A captivating story of Shanghai and China set in the early 20th century

April 8, 2014

Night in Shanghai by Nicole Mones kept me reading late into the night until I finished the book in record time. It’s all there: love, intrigue, suspense, drama, music and history masterly woven through the story.

Thomas Greene is an African American classical pianist who is recruited by Lin Ming—the illegitimate son of the powerful leader of Shanghai’s Green Gang, Du Yue-Sheng—to leave the United States and lead a jazz band of fellow African-Americans in Shanghai. It’s in Shanghai where Thomas discovers a life that isn’t plagued by the poverty and the racial discrimination he knew in America, and he falls in love with the city and people with no intention of going home.

Thomas has a lusty affair with a beautiful Russian refugee and makes friends with Jews fleeing the madness of Hitler’s Germany. Then Thomas meets the woman who will fill his life with passion and love. Her name is Song Yuhua, but she is the property of Du Yeu-Sheng. Song’s father gave her to the gangster to pay off a gambling debt.

In addition, you’ll discover the story of the Chinese Schindler, who risked his life while working in Europe as a Chinese diplomat to save more Jews than the real Schindler did—there should be a film about his courage but at least we now have this novel.

You’ll also discover the efforts by both some Chinese and China’s Japanese invaders to protect the Jews who escaped to China. Hitler pressured both Chiang Kai-shek and Japan’s leaders to kill all the Jews in China, but they refused. Instead, they did something no other country on the earth—even the United States—did. Chinese leaders and Japan’s military leaders in China protected the Jews and offered them a safe haven during the horrors of World War II.

And I learned something new—that Chiang Kai-shek admired Adolf Hitler. This kicked my curiosity into high gear and I did some Google research to discover that Chiang Kai-shek and Hitler were friends who admired each other. The two first met in 1912. In 1913, they even rented a room together in Munich. After Japan invaded China, Chiang asked Hitler’s for help with the Japanese but he didn’t know that Hitler was already forming a military alliance with Japan. In fact, The Nationalist Chinese led by Chiang Kai-shek cooperated with the Nazis from the late 1920s until the late 1930s.

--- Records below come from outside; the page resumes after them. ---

(** X8.  A timeout abandons the goroutine for good.  After a
    [getWithTimeout] that returned through its deadline, whatever happens
    next, the goroutine's send never goes through: it never reaches its
    [close] nor its [running = false], and from the moment it has started
    [isRunning] stays [true]. *)
Theorem timed_out_goroutine_never_finishes :
  forall (V : Type) (s s1 : Sys V) (timeout : Z) (r : Result V)
         (evs : list Event) (s2 : Sys V) (rs : list (Ret V)),
    reachable s ->
    done (fut s) = false ->
    getWithTimeout timeout CtxDone s = Some (s1, r) ->
    run s1 evs = Some (s2, rs) ->
    past_delivery (bg s2) = false /\
    bg_close s2 = None /\
    bg_exit s2 = None /\
    (bg s2 <> NotStarted -> isRunning (fut s2) = true).
Proof.
  intros V s s1 timeout r evs s2 rs R Hd G Hrun.
  pose proof (reachable_well_formed s R) as W.
  assert (W1 : well_formed s1).
  { apply (step_well_formed (EvGetWithTimeout timeout CtxDone) s s1 (RetResult r) W).
    simpl. now rewrite G. }
  assert (P : past_delivery (bg s) = false).
  { destruct W as (_ & _ & Hpast & _).
    destruct (past_delivery (bg s)); [|reflexivity].
    destruct (Hpast eq_refl) as (F & _). congruence. }
  destruct (getWithTimeout_returns_done s s1 timeout r Hd G) as (D1 & B1).
  rewrite <- B1 in P.
  pose proof (run_done_no_delivery evs s1 s2 rs D1 P Hrun) as P2.
  split; [exact P2|].
  apply no_delivery_stuck; [|exact P2].
  now apply (run_well_formed evs s1 s2 rs).
Qed.

Lemma timed_out_goroutine_never_finishes_witness :
  isRunning (fut (after (ReturnAFuture main_task_53)
                    [EvBgStart; EvGetWithTimeout 1000000000 CtxDone;
                     EvBgReturn])) = true.
Proof.
  assert (R : reachable (after (ReturnAFuture main_task_53) [EvBgStart]))
    by (apply reachable_after; vm_compute; reflexivity).
  assert (D : done (fut (after (ReturnAFuture main_task_53) [EvBgStart])) = false)
    by (vm_compute; reflexivity).
  assert (G : getWithTimeout 1000000000 CtxDone
                (after (ReturnAFuture main_task_53) [EvBgStart]) =
              Some (after (ReturnAFuture main_task_53)
                      [EvBgStart; EvGetWithTimeout 1000000000 CtxDone],
                    timeout_result))
    by (vm_compute; reflexivity).
  assert (L : run (after (ReturnAFuture main_task_53)
                     [EvBgStart; EvGetWithTimeout 1000000000 CtxDone])
                [EvBgReturn] =
              Some (after (ReturnAFuture main_task_53)
                      [EvBgStart; EvGetWithTimeout 1000000000 CtxDone;
                       EvBgReturn], [RetNone]))
    by (vm_compute; reflexivity).
  destruct (timed_out_goroutine_never_finishes string _ _ _ _ _ _ _ R D G L)
    as (_ & _ & _ & H).
  apply H. vm_compute. discriminate.
Defined.

(** X9.  A successful [cancel] does not stop the goroutine, and abandons
    it as well: afterwards the goroutine may still start and run the task,
    but its send never goes through, and from the moment it has started the
    future reports both [isRunning] and [isCancelled]. *)
Theorem cancelled_goroutine_never_finishes :
  forall (V : Type) (s : Sys V) (evs : list Event) (s2 : Sys V)
         (rs : list (Ret V)),
    reachable s ->
    snd (cancel s) = true ->
    run (fst (cancel s)) evs = Some (s2, rs) ->
    past_delivery (bg s2) = false /\
    bg_close s2 = None /\
    bg_exit s2 = None /\
    (bg s2 <> NotStarted ->
     isRunning (fut s2) = true /\ isCancelled (fut s2) = true).
Proof.
  intros V s evs s2 rs R Hc Hrun.
  pose proof (reachable_well_formed s R) as W.
  destruct (cancel_true_done s Hc) as (Hd & D1 & B1).
  assert (W1 : well_formed (fst (cancel s))).
  { apply (step_well_formed EvCancel s _ (RetBool (snd (cancel s))) W).
    simpl. now destruct (cancel s). }
  assert (P : past_delivery (bg (fst (cancel s))) = false).
  { rewrite B1. destruct W as (_ & _ & Hpast & _).
    destruct (past_delivery (bg s)); [|reflexivity].
    destruct (Hpast eq_refl) as (F & _). congruence. }
  pose proof (run_done_no_delivery evs _ s2 rs D1 P Hrun) as P2.
  destruct (no_delivery_stuck s2 (run_well_formed evs _ s2 rs W1 Hrun) P2)
    as (Hcl & Hex & Hlive).
  repeat split; auto.
  destruct (run_done_sticky evs _ s2 rs D1 Hrun) as (D2 & _ & E2 & _).
  unfold isCancelled. rewrite D2, E2.
  revert Hc. unfold cancel.
  destruct (complete (fut s) || isCancelled (fut s) || isRunning (fut s));
    simpl; [discriminate|].
  intros _. now destruct (callbackMethod (fut s)).
Qed.

Lemma cancelled_goroutine_never_finishes_witness :
  isRunning (fut (after (fst (cancel (ReturnAFuture main_task_50)))
                    [EvBgStart])) = true /\
  isCancelled (fut (after (fst (cancel (ReturnAFuture main_task_50)))
                      [EvBgStart])) = true.
Proof.
  assert (R : reachable (after (ReturnAFuture main_task_50) []))
    by (apply reachable_after; vm_compute; reflexivity).
  assert (C : snd (cancel (after (ReturnAFuture main_task_50) [])) = true)
    by (vm_compute; reflexivity).
  assert (L : run (fst (cancel (after (ReturnAFuture main_task_50) [])))
                [EvBgStart] =
              Some (after (fst (cancel (ReturnAFuture main_task_50)))
                      [EvBgStart], [RetNone]))
    by (vm_compute; reflexivity).
  destruct (cancelled_goroutine_never_finishes string _ _ _ _ R C L)
    as (_ & _ & _ & H).
  apply H. vm_compute. discriminate.
Defined.

(** X10.  A callback registered on a future that is already done is never
    invoked, whatever calls and registrations follow. *)
Theorem late_callback_never_runs :
  forall (V : Type) (s : Sys V) (cb : callback) (evs : list Event)
         (s' : Sys V) (rs : list (Ret V)),
    done (fut s) = true ->
    run (addDoneCallback cb s) evs = Some (s', rs) ->
    invoked s' = invoked s.
Proof.
  intros V s cb evs s' rs Hd R.
  destruct (run_done_sticky evs (addDoneCallback cb s) s' rs Hd R)
    as (_ & _ & _ & _ & I).
  exact I.
Qed.

Lemma late_callback_never_runs_witness :
  invoked (after (addDoneCallback 9
                    (after (ReturnAFuture main_task_40)
                       [EvBgStart; EvBgReturn; EvGet ChanRecv]))
             [EvGet ChanRecv; EvCancel; EvGetWithTimeout 3 CtxDone]) = [].
Proof.
  assert (D : done (fut (after (ReturnAFuture main_task_40)
                           [EvBgStart; EvBgReturn; EvGet ChanRecv])) = true)
    by (vm_compute; reflexivity).
  assert (R : run (addDoneCallback 9
                     (after (ReturnAFuture main_task_40)
                        [EvBgStart; EvBgReturn; EvGet ChanRecv]))
                [EvGet ChanRecv; EvCancel; EvGetWithTimeout 3 CtxDone] =
              Some (after (addDoneCallback 9
                             (after (ReturnAFuture main_task_40)
                                [EvBgStart; EvBgReturn; EvGet ChanRecv]))
                      [EvGet ChanRecv; EvCancel; EvGetWithTimeout 3 CtxDone],
                    [RetResult (main_task_40 tt); RetBool false;
                     RetResult (main_task_40 tt)]))
    by (vm_compute; reflexivity).
  pose proof (late_callback_never_runs string _ _ _ _ _ D R) as H.
  vm_compute in H |- *. exact H.
Defined.

(** X11.  There is one callback slot: a second registration before the
    future is done replaces the first.  When the future terminates the
    second callback runs, once, and the first never does. *)
Theorem last_registration_wins :
  forall (V : Type) (s0 : Sys V) (c1 c2 : callback) (evs : list Event)
         (s' : Sys V) (rs : list (Ret V)),
    done (fut s0) = false ->
    forallb (fun e => negb (is_register e)) evs = true ->
    run (addDoneCallback c2 (addDoneCallback c1 s0)) evs = Some (s', rs) ->
    invoked s' = (invoked s0 ++ if done (fut s') then [c2] else [])%list.
Proof.
  intros V s0 c1 c2 evs s' rs Hd Hall R.
  apply (run_callback_log c2 (invoked s0) evs
           (addDoneCallback c2 (addDoneCallback c1 s0)) s' rs); auto.
  simpl. rewrite Hd. now rewrite app_nil_r.
Qed.

Lemma last_registration_wins_witness :
  invoked (after (addDoneCallback 2 (addDoneCallback 1
                                       (ReturnAFuture main_task_50)))
             [EvCancel; EvGet ChanRecv]) = [2].
Proof.
  assert (D : done (fut (ReturnAFuture main_task_50)) = false)
    by (vm_compute; reflexivity).
  assert (N : forallb (fun e => negb (is_register e))
                [EvCancel; EvGet ChanRecv] = true)
    by (vm_compute; reflexivity).
  assert (R : run (addDoneCallback 2 (addDoneCallback 1
                                        (ReturnAFuture main_task_50)))
                [EvCancel; EvGet ChanRecv] =
              Some (after (addDoneCallback 2 (addDoneCallback 1
                                                (ReturnAFuture main_task_50)))
                      [EvCancel; EvGet ChanRecv],
                    [RetBool true; RetResult cancelled_result]))
    by (vm_compute; reflexivity).
  pose proof (last_registration_wins string _ 1 2 _ _ _ D N R) as H.
  vm_compute in H |- *. exact H.
Defined.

“Night in Shanghai” also makes it clear that the Chinese Communists under Mao were nationalists first and communists second. In my Google research I discovered that the communists proclaimed: “There is the ‘patriotism’ of the Japanese aggressors and of Hitler, and there is our patriotism. Communists must resolutely oppose the ‘patriotism’ of the Japanese aggressors and of Hitler.”

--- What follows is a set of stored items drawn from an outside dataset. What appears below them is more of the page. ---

(** * libdstructs: the index-addressable linked list of [src/linkedlist.c]

    The C program is embedded function by function.  Pointers are
    optional locations, [NULL] being [None].  The heap is a typed store,
    one finite map per struct type and one for the payload objects of the
    caller; node blocks never leave the library, so an element pointer
    never aliases a node.  Every function is a computation in a small
    state and error monad whose faults are the undefined behaviours the C
    code can run into: null or dangling dereference, signed overflow,
    invalid free, read past an object, read of an uninitialised local.

    The file has three parts: the model of the code, the predicates that
    describe a well-formed list, and the proofs. *)

From Stdlib Require Import ZArith Lia.
From Stdlib.Strings Require Import Byte.
From stdpp Require Import base option list gmap.

Local Open Scope Z_scope.

(** ** Memory model *)

Definition loc := positive.

(** A C pointer: [None] is [NULL]. *)
Definition ptr := option loc.

Definition NULL : ptr := None.

Definition is_null (p : ptr) : bool :=
  match p with None => true | Some _ => false end.

(** [struct __node_s].  The [prev] field is declared in the source but no
    function ever writes or reads it, so the model leaves it out. *)
Record node_s := Node {
  element : ptr;
  index : Z;
  next : ptr
}.

(** [struct __llist_s]. *)
Record llist_s := LList {
  __first : ptr;
  __last : ptr;
  __elem_size : N
}.

(** [struct __ll_iter_s]. *)
Record ll_iter_s := LIter {
  __next : ptr
}.

(** A payload object owned by the caller: its bytes, and whether it came
    from [malloc] (only such an object may be handed to [free]). *)
Record object := Object {
  obj_bytes : list byte;
  obj_malloced : bool
}.

(** The program state.  [oracle] lists the outcomes of the coming calls of
    [malloc], as the environment decides them: [None] is a failed
    allocation, and an exhausted oracle keeps failing. *)
Record state := State {
  lists : gmap loc llist_s;
  nodes : gmap loc node_s;
  iters : gmap loc ll_iter_s;
  objs : gmap loc object;
  oracle : list ptr
}.
(** * FiveBar: a momentum strategy replayed over OHLCV bars

    Shallow embedding of [FiveBar.py]: the data fetch [ohlcv], the
    analyzer [EquityCurveAnalyzer], the strategy [FiveBarStrategy] and
    the driver [run_backtest].

    Numbers.  The script stores prices as binary64 floats.  The
    development uses exact integers ([Z], a price counted in ticks):
    the strategy only subtracts two closes and tests the sign of the
    difference, and the scenarios of the specification use small
    integers, which binary64 represents exactly.

    Time.  A bar's [DateTime] is the number of seconds since the epoch
    ([pd.to_datetime(..., unit='s')]); [dt.date()] is the day number
    [dt / 86400]. *)

From Stdlib Require Import String ZArith List Bool Lia Sorted.
Import ListNotations.
Local Open Scope Z_scope.

(** ** Exceptions *)

(** The Python exceptions that the modelled code can raise. *)
Inductive exn : Type :=
| RequestException       (* requests.get: connection failure, timeout *)
| HTTPError              (* response.raise_for_status: 4xx / 5xx      *)
| JSONDecodeError        (* response.json: the body is not JSON       *)
| ValueError
| KeyError (key : string)
| AttributeError
| TypeError
| IndexError.
(** The direct base class ([__base__]); [BaseException] is the root. *)
Definition base (c : ExcClass) : option ExcClass :=
  match c with
  | BaseException => None
  | Exception | KeyboardInterrupt | SystemExit
  | GeneratorExit | CancelledError => Some BaseException
  | OSError | ValueError | TypeError
  | MemoryError | SubprocessError => Some Exception
  | RecursionError => Some Exception
  | FileNotFoundError | FileExistsError | IsADirectoryError
  | PermissionError | NotADirectoryError => Some OSError
  | UnicodeError => Some ValueError
  | UnicodeDecodeError => Some UnicodeError
  end.

Fixpoint climbs (fuel : nat) (c d : ExcClass) : bool :=
  ExcClass_eqb c d ||
  match fuel, base c with
  | S fuel', Some b => climbs fuel' b d
  | _, _ => false
  end.

(** [issubclass(c, d)]: the hierarchy above is at most four links deep. *)
Definition issubclass (c d : ExcClass) : bool := climbs 5 c d.

(** A raised exception object: its class and what [str(e)] gives. *)
Record exn : Type := mkExn { exc_class : ExcClass; exc_str : string }.

Definition isinstance (e : exn) (d : ExcClass) : bool :=
  issubclass (exc_class e) d.

Definition str (e : exn) : string := exc_str e.

(** Truthiness of a [str]: only the empty string is falsy. *)
Definition truthy (s : string) : bool :=
  match s with
  | EmptyString => false
  | String _ _ => true
  end.

(** [a or b] on strings. *)
Definition or_ (a b : string) : string := if truthy a then a else b.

The first character we meet in the novel is Song Yuhua. Near the end of the story, as the Japanese attack on Pearl Harbor is imminent, she must choose between her loyalty to the Chinese Communists and her love for Thomas Greene. You’ll have to read the book to discover her choice.

I received an advanced reading copy of this novel through Amazon Vine and this review is my own opinion of the novel.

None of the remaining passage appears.